* [Directions for this task]
Print the data that follows exactly, leaving nothing out.

* [Dataset entries]
Definition SignatureHash (scriptCode : list Z) (txTo : CTransaction) (nIn : nat)
    (nHashType amount : Z) (sigversion : SigVersion) (cache : option PrecomputedTransactionData)
  : option (list Z) :=
  match nth_error (vin txTo) nIn with
  | None => None
  | Some input =>
      let anyone := fAnyoneCanPay nHashType in
      let single := fHashSingle nHashType in
      let none := fHashNone nHashType in
      if is_witness_v0 sigversion then
        let hashPrevouts :=
          if anyone then uint256_zero else cached cache hashPrevouts (GetPrevoutHash txTo) in
        let hashSequence :=
          if negb anyone && negb single && negb none
          then cached cache hashSequence (GetSequenceHash txTo) else uint256_zero in
        let hashOutputs :=
          if negb single && negb none then cached cache hashOutputs (GetOutputsHash txTo)
          else if single && (nIn <? length (vout txTo))%nat
          then HashWriter [ser txout_codec (nth nIn (vout txTo) TxOut_SetNull)]
          else uint256_zero in
        Some (HashWriter
          [ser int32_codec (nVersion txTo); hashPrevouts; hashSequence;
           ser outpoint_codec (prevout input); ser vch_codec scriptCode; ser int64_codec amount;
           ser uint32_codec (nSequence input); hashOutputs; ser uint32_codec (nLockTime txTo);
           ser int32_codec nHashType])
      else if single && (length (vout txTo) <=? nIn)%nat then Some uint256_one
      else Some (HashWriter
          [SerializeForSignature txTo scriptCode nIn nHashType; ser int32_codec nHashType])
  end.

(** ** Public keys and the checkers *)

Definition GetLen (chHeader : Z) : Z :=
  if (chHeader =? 2) || (chHeader =? 3) then 33
  else if (chHeader =? 4) || (chHeader =? 6) || (chHeader =? 7) then 65
  else 0.

(** [CPubKey(vch)]: the key's bytes, [None] when it is invalid. *)
Definition CPubKey (vch : list Z) : option (list Z) :=
  match vch with
  | [] => None
  | h :: _ => let len := GetLen h in if negb (len =? 0) && (len =? size vch) then Some vch else None
  end.

Definition LOCKTIME_THRESHOLD : Z := 500000000.

Section Checkers.
(** [CPubKey::Verify(hash, vchSig)] of a valid key, over secp256k1. *)
Variable Verify : list Z -> list Z -> list Z -> bool.

Variables (txTo : CTransaction) (nIn : nat) (amount : Z) (txdata : option PrecomputedTransactionData).

(** Splitting off the hash type, [vchSig.back()] and [pop_back()]. *)
Definition checked_signature (vchSigIn vchPubKey : list Z) (sighash : Z -> option (list Z)) : bool :=
  match CPubKey vchPubKey with
  | None => false
  | Some pubkey =>
      match vchSigIn with
      | [] => false
      | _ =>
          let nHashType := last vchSigIn 0 in
          let vchSig := removelast vchSigIn in
          match sighash nHashType with
          | Some h => Verify pubkey h vchSig
          | None => false
          end
      end
  end.

Definition tx_CheckSig (vchSigIn vchPubKey scriptCode : list Z) (sigversion : SigVersion) : bool :=
  checked_signature vchSigIn vchPubKey
    (fun nHashType => SignatureHash scriptCode txTo nIn nHashType amount sigversion txdata).

Definition tx_CheckLockTime (lock : Z) : bool :=
  if negb (((nLockTime txTo <? LOCKTIME_THRESHOLD) && (lock <? LOCKTIME_THRESHOLD)) ||
           ((LOCKTIME_THRESHOLD <=? nLockTime txTo) && (LOCKTIME_THRESHOLD <=? lock))) then false
  else if nLockTime txTo <? lock then false
  else if SEQUENCE_FINAL =? nSequence (nth nIn (vin txTo) null_txin) then false
  else true.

* [Exercise output]
Definition SignatureHash (scriptCode : list Z) (txTo : CTransaction) (nIn : nat)
    (nHashType amount : Z) (sigversion : SigVersion) (cache : option PrecomputedTransactionData)
  : option (list Z) :=
  match nth_error (vin txTo) nIn with
  | None => None
  | Some input =>
      let anyone := fAnyoneCanPay nHashType in
      let single := fHashSingle nHashType in
      let none := fHashNone nHashType in
      if is_witness_v0 sigversion then
        let hashPrevouts :=
          if anyone then uint256_zero else cached cache hashPrevouts (GetPrevoutHash txTo) in
        let hashSequence :=
          if negb anyone && negb single && negb none
          then cached cache hashSequence (GetSequenceHash txTo) else uint256_zero in
        let hashOutputs :=
          if negb single && negb none then cached cache hashOutputs (GetOutputsHash txTo)
          else if single && (nIn <? length (vout txTo))%nat
          then HashWriter [ser txout_codec (nth nIn (vout txTo) TxOut_SetNull)]
          else uint256_zero in
        Some (HashWriter
          [ser int32_codec (nVersion txTo); hashPrevouts; hashSequence;
           ser outpoint_codec (prevout input); ser vch_codec scriptCode; ser int64_codec amount;
           ser uint32_codec (nSequence input); hashOutputs; ser uint32_codec (nLockTime txTo);
           ser int32_codec nHashType])
      else if single && (length (vout txTo) <=? nIn)%nat then Some uint256_one
      else Some (HashWriter
          [SerializeForSignature txTo scriptCode nIn nHashType; ser int32_codec nHashType])
  end.

(** ** Public keys and the checkers *)

Definition GetLen (chHeader : Z) : Z :=
  if (chHeader =? 2) || (chHeader =? 3) then 33
  else if (chHeader =? 4) || (chHeader =? 6) || (chHeader =? 7) then 65
  else 0.

(** [CPubKey(vch)]: the key's bytes, [None] when it is invalid. *)
Definition CPubKey (vch : list Z) : option (list Z) :=
  match vch with
  | [] => None
  | h :: _ => let len := GetLen h in if negb (len =? 0) && (len =? size vch) then Some vch else None
  end.

Definition LOCKTIME_THRESHOLD : Z := 500000000.

Section Checkers.
(** [CPubKey::Verify(hash, vchSig)] of a valid key, over secp256k1. *)
Variable Verify : list Z -> list Z -> list Z -> bool.

Variables (txTo : CTransaction) (nIn : nat) (amount : Z) (txdata : option PrecomputedTransactionData).

(** Splitting off the hash type, [vchSig.back()] and [pop_back()]. *)
Definition checked_signature (vchSigIn vchPubKey : list Z) (sighash : Z -> option (list Z)) : bool :=
  match CPubKey vchPubKey with
  | None => false
  | Some pubkey =>
      match vchSigIn with
      | [] => false
      | _ =>
          let nHashType := last vchSigIn 0 in
          let vchSig := removelast vchSigIn in
          match sighash nHashType with
          | Some h => Verify pubkey h vchSig
          | None => false
          end
      end
  end.

Definition tx_CheckSig (vchSigIn vchPubKey scriptCode : list Z) (sigversion : SigVersion) : bool :=
  checked_signature vchSigIn vchPubKey
    (fun nHashType => SignatureHash scriptCode txTo nIn nHashType amount sigversion txdata).

Definition tx_CheckLockTime (lock : Z) : bool :=
  if negb (((nLockTime txTo <? LOCKTIME_THRESHOLD) && (lock <? LOCKTIME_THRESHOLD)) ||
           ((LOCKTIME_THRESHOLD <=? nLockTime txTo) && (LOCKTIME_THRESHOLD <=? lock))) then false
  else if nLockTime txTo <? lock then false
  else if SEQUENCE_FINAL =? nSequence (nth nIn (vin txTo) null_txin) then false
  else true.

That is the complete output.